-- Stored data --
━━━━━━━━━━━━━━━━━━━━

(** C6: the schema enforces enum membership.  A document that [t.parse]
    accepts against [securityConfig] has a Macie publishing frequency among
    FIFTEEN_MINUTES, ONE_HOUR and SIX_HOURS and names every Security Hub
    standard by one of the five declared names; [loadFromString] and [load]
    return only on such a document and throw on every other one. *)
Theorem schema_enforces_enum_membership (ct : t.CommonTypes) :
  (∀ document values,
     t.parse (SecurityConfigTypes.securityConfig ct) document = inr values →
     enum_membership document)
  ∧ (∀ yaml_load content document log,
       yaml_load content = inr document →
       ((∃ result,
           fst (SecurityConfig.loadFromString yaml_load t.parse ct content log)
           = Normal result) →
        enum_membership document)
       ∧ (¬ enum_membership document →
          ∃ e, fst (SecurityConfig.loadFromString yaml_load t.parse ct content log)
               = Thrown e))
  ∧ (∀ readFileSync join yaml_load dir content document log,
       readFileSync (join dir SecurityConfig.FILENAME) = inr content →
       yaml_load content = inr document →
       ((∃ result,
           fst (SecurityConfig.load readFileSync join yaml_load t.parse ct dir log)
           = Normal result) →
        enum_membership document)
       ∧ (¬ enum_membership document →
          ∃ e, fst (SecurityConfig.load readFileSync join yaml_load t.parse ct dir log)
               = Thrown e)).
Proof.
  assert (Hparse : ∀ document values,
             t.parse (SecurityConfigTypes.securityConfig ct) document = inr values →
             enum_membership document).
  { intros document values [H _]%parse_ok_validate.
    by apply validate_enum_membership in H. }
  split; [exact Hparse | split].
  - intros yaml_load content document log Hload.
    assert (Hparsed : SecurityConfig.parsed yaml_load t.parse ct content
                      = t.parse (SecurityConfigTypes.securityConfig ct) document).
    { unfold SecurityConfig.parsed. by rewrite Hload. }
    destruct (t.parse (SecurityConfigTypes.securityConfig ct) document)
      as [e | values] eqn:Hp.
    + rewrite (loadFromString_parsed_error _ _ _ _ _ log Hparsed). simpl.
      split; [intros [r Hr]; discriminate | eauto].
    + split; [intros _; by eapply Hparse |].
      intros Hnot. destruct Hnot. by eapply Hparse.
  - intros readFileSync join yaml_load dir content document log Hfile Hload.
    assert (Hparsed : SecurityConfig.parsed yaml_load t.parse ct content
                      = t.parse (SecurityConfigTypes.securityConfig ct) document).
    { unfold SecurityConfig.parsed. by rewrite Hload. }
    rewrite load_run, Hfile, Hparsed.
    destruct (t.parse (SecurityConfigTypes.securityConfig ct) document)
      as [e | values] eqn:Hp; simpl.
    + split; [intros [r Hr]; discriminate | eauto].
    + split; [intros _; by eapply Hparse |].
      intros Hnot. destruct Hnot. by eapply Hparse.
Qed.
(** * ViewManager: camera pose, input translation and per-frame matrices

    A shallow embedding of [ViewManager.cpp].  The C++ code works on
    IEEE [float]/[double] values; here every such value is idealised as
    a real number ([R]), so a conversion between [double] and [float]
    is the identity and arithmetic does not round.  Calls into GLFW,
    OpenGL, [std::cout] and the shader manager are recorded in an
    effect trace, in the order the code issues them. *)

From Stdlib Require Import Reals Lra Lia List String ZArith Bool.
Import ListNotations.
Open Scope R_scope.

(** ** GLM: the vector and matrix operations the file calls *)

Module glm.

Record vec3 : Type := mkvec3 { x : R; y : R; z : R }.
Record vec4 : Type := mkvec4 { x4 : R; y4 : R; z4 : R; w4 : R }.

(** [glm::mat4] is column-major: [m[c]] is column [c], [m[c][r]] its
    row [r]. *)
Record mat4 : Type := mkmat4 { col0 : vec4; col1 : vec4; col2 : vec4; col3 : vec4 }.

Definition add (a b : vec3) : vec3 :=
  mkvec3 (x a + x b) (y a + y b) (z a + z b).

Definition sub (a b : vec3) : vec3 :=
  mkvec3 (x a - x b) (y a - y b) (z a - z b).

(** [s * v] and [v * s] *)
Definition scale (s : R) (v : vec3) : vec3 :=
  mkvec3 (s * x v) (s * y v) (s * z v).

Definition scale_r (v : vec3) (s : R) : vec3 :=
  mkvec3 (x v * s) (y v * s) (z v * s).

Definition dot (a b : vec3) : R :=
  x a * x b + y a * y b + z a * z b.

Definition cross (a b : vec3) : vec3 :=
  mkvec3 (y a * z b - y b * z a)
         (z a * x b - z b * x a)
         (x a * y b - x b * y a).

Definition length (v : vec3) : R := sqrt (dot v v).

Definition inversesqrt (a : R) : R := 1 / sqrt a.

(** [glm::normalize(v)] is [v * inversesqrt(dot(v, v))]. *)
Definition normalize (v : vec3) : vec3 :=
  scale_r v (inversesqrt (dot v v)).

(** [glm::radians(degrees)] is [degrees * (pi / 180)]. *)
Definition radians (degrees : R) : R := degrees * (PI / 180).

(** [glm::lookAt(eye, center, up)], right-handed. *)
Definition lookAt (eye center up : vec3) : mat4 :=
  let f := normalize (sub center eye) in
  let s := normalize (cross f up) in
  let u := cross s f in
  mkmat4 (mkvec4 (x s) (x u) (- x f) 0)
         (mkvec4 (y s) (y u) (- y f) 0)
         (mkvec4 (z s) (z u) (- z f) 0)
         (mkvec4 (- dot s eye) (- dot u eye) (dot f eye) 1).

(** [glm::perspective(fovy, aspect, zNear, zFar)], right-handed with
    depth in [-1, 1]. *)
Definition perspective (fovy aspect zNear zFar : R) : mat4 :=
  let tanHalfFovy := tan (fovy / 2) in
  mkmat4 (mkvec4 (1 / (aspect * tanHalfFovy)) 0 0 0)
         (mkvec4 0 (1 / tanHalfFovy) 0 0)
         (mkvec4 0 0 (- (zFar + zNear) / (zFar - zNear)) (- 1))
         (mkvec4 0 0 (- (2 * zFar * zNear) / (zFar - zNear)) 0).

End glm.

(** ** The camera object

    The [Camera] class is declared in a header of its own; these are
    the fields [ViewManager.cpp] reads and writes. *)

Record Camera : Type := mkCamera {
  Position : glm.vec3;
  Front : glm.vec3;
  Up : glm.vec3;
  Yaw : R;
  Pitch : R;
  Zoom : R
}.

Definition set_Position (c : Camera) (p : glm.vec3) : Camera :=
  mkCamera p (Front c) (Up c) (Yaw c) (Pitch c) (Zoom c).
Definition set_Front (c : Camera) (f : glm.vec3) : Camera :=
  mkCamera (Position c) f (Up c) (Yaw c) (Pitch c) (Zoom c).
Definition set_Up (c : Camera) (u : glm.vec3) : Camera :=
  mkCamera (Position c) (Front c) u (Yaw c) (Pitch c) (Zoom c).
Definition set_Yaw (c : Camera) (a : R) : Camera :=
  mkCamera (Position c) (Front c) (Up c) a (Pitch c) (Zoom c).
Definition set_Pitch (c : Camera) (a : R) : Camera :=
  mkCamera (Position c) (Front c) (Up c) (Yaw c) a (Zoom c).
Definition set_Zoom (c : Camera) (a : R) : Camera :=
  mkCamera (Position c) (Front c) (Up c) (Yaw c) (Pitch c) a.

(** Modelled from the spec: [Camera::GetViewMatrix] is not part of
    [ViewManager.cpp]; the specification gives it as the look-at
    transform computed from [position], [position + front] and [up]. *)
Definition GetViewMatrix (c : Camera) : glm.mat4 :=
  glm.lookAt (Position c) (glm.add (Position c) (Front c)) (Up c).

(** ** Collaborators and the effect trace *)

(** Window and shader-manager handles are opaque pointers; [None] is
    the null pointer. *)
Definition GLFWwindow : Type := nat.
Definition ShaderManager : Type := nat.

Inductive Effect : Type :=
| glfwCreateWindow (width height : Z) (title : string)
| cout (msg : string)
| glfwTerminate
| glfwMakeContextCurrent (window : GLFWwindow)
| glfwSetCursorPosCallback (window : GLFWwindow)
| glEnable_GL_BLEND
| glBlendFunc_SRC_ALPHA_ONE_MINUS_SRC_ALPHA
| glfwSetWindowShouldClose (window : GLFWwindow) (value : bool)
| setMat4Value (shader : ShaderManager) (name : string) (m : glm.mat4).

(** ** File-scope variables and [ViewManager] members *)

Definition WINDOW_WIDTH : Z := 1000.
Definition WINDOW_HEIGHT : Z := 800.
Definition g_ViewName : string := "view".
Definition g_ProjectionName : string := "projection".

Record State : Type := mkState {
  g_pCamera : Camera;
  gLastX : R;
  gLastY : R;
  gFirstMouse : bool;
  gDeltaTime : R;
  gLastFrame : R;
  bOrthographicProjection : bool;
  m_pShaderManager : option ShaderManager;
  m_pWindow : option GLFWwindow;
  trace : list Effect
}.
(** X10 on a header announcing twelve bytes: two entries, ten bytes. *)
Lemma SettingsFrame_Read_entry_count_witness :
  is_bytes sample_settings_payload = true
  /\ 0 <= Length (SettingsFrame.Header sample_settings)
  /\ 5 * (Length (SettingsFrame.Header sample_settings) / 5)
     <= Z.of_nat (length sample_settings_payload)
  /\ exists ss : list Setting,
       SettingsFrame.Read sample_settings sample_settings_payload
       = Ok ({| SettingsFrame.Header := SettingsFrame.Header sample_settings;
                SettingsFrame.Settings :=
                  SettingsFrame.Settings sample_settings ++ ss |},
             skipn (5 * Z.to_nat
                          (Length (SettingsFrame.Header sample_settings) / 5))
                   sample_settings_payload)
       /\ Z.of_nat (length ss)
          = Length (SettingsFrame.Header sample_settings) / 5
       /\ forallb wf_setting ss = true
       /\ settings_bytes ss
          = firstn (5 * Z.to_nat
                          (Length (SettingsFrame.Header sample_settings) / 5))
                   sample_settings_payload.
Proof.
  split; [ reflexivity | ].
  split; [ vm_compute; discriminate | ].
  split; [ vm_compute; discriminate | ].
  apply (SettingsFrame_Read_entry_count sample_settings sample_settings_payload).
  - reflexivity.
  - vm_compute; discriminate.
  - vm_compute; discriminate.
Defined.
Lemma exit_status_reflects_failures_witness :
  outcome (runTests_on suite world_up) = Return (report_up, Resolved) ∧
  let code := exit_status (outcome (runTests_on suite world_up)) in
  (code = 0 ↔ failed_count (summary report_up) = 0) ∧
  (failed_count (summary report_up) ≠ 0 → code = 1) ∧
  (suite = [] → code = 0).
Proof.
  split; [vm_compute; reflexivity|].
  apply (exit_status_reflects_failures (PF:=platform) suite world_up report_up Resolved).
  vm_compute. reflexivity.
Defined.

(** A run in which probes fail exits with status 1, a run without probes
    with status 0. *)
Example exit_status_untyped : exit_status (outcome (runTests world_untyped)) = 1.
Proof. vm_compute. reflexivity. Qed.

Example exit_status_no_probes : exit_status (outcome (runTests_on [] world_down)) = 0.
Proof. vm_compute. reflexivity. Qed.

End RunExamples.

(** ** Further properties *)

(** *** Strings *)

Module StringFacts.

Lemma append_cons (x : ascii) (a b : string) :
  String x a +:+ b = String x (a +:+ b).
Proof. reflexivity. Qed.

Lemma append_assoc (a b c : string) : (a +:+ b) +:+ c = a +:+ (b +:+ c).
Proof.
  induction a as [|x a IH]; [reflexivity|]. by rewrite !append_cons, IH.
Qed.


Lemma length_append (a b : string) :
  String.length (a +:+ b) = (String.length a + String.length b)%nat.
Proof.
  induction a as [|x a IH]; [reflexivity|]. rewrite append_cons. cbn. by rewrite IH.
Qed.

Lemma prefix_append (p b : string) : String.prefix p (p +:+ b) = true.
Proof.
  induction p as [|c p IH]; [by destruct b|].
  rewrite append_cons. cbn. by destruct (ascii_dec c c).
Qed.

Lemma includes_unfold (s p : string) :
  Str.includes s p =
  String.prefix p s ||
  match s with EmptyString => false | String _ s' => Str.includes s' p end.
Proof. by destruct s. Qed.

(** A string includes each of its prefixes. *)
Lemma includes_here (p b : string) : Str.includes (p +:+ b) p = true.
Proof. by rewrite includes_unfold, prefix_append. Qed.


Lemma includes_app_l (s b p : string) :
  Str.includes s p = true → Str.includes (s +:+ b) p = true.
Proof.
  induction s as [|c s IH]; rewrite includes_unfold.
  - rewrite orb_false_r. intros (r & Hr)%startsWith_inv.
    destruct p; [|done]. by rewrite includes_unfold; destruct b.
  - intros [(r & ->)%startsWith_inv | Hs]%orb_true_iff.
    + rewrite append_assoc. apply includes_here.
    + rewrite append_cons, includes_unfold, IH by done. apply orb_true_r.
Qed.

━━━━━━━━━━━━━━━━━━━━

-- WHAT TO WORK ON --
Please work out how many lines above carry "every", writing only the result.

-- ANSWER TO THIS TASK --
3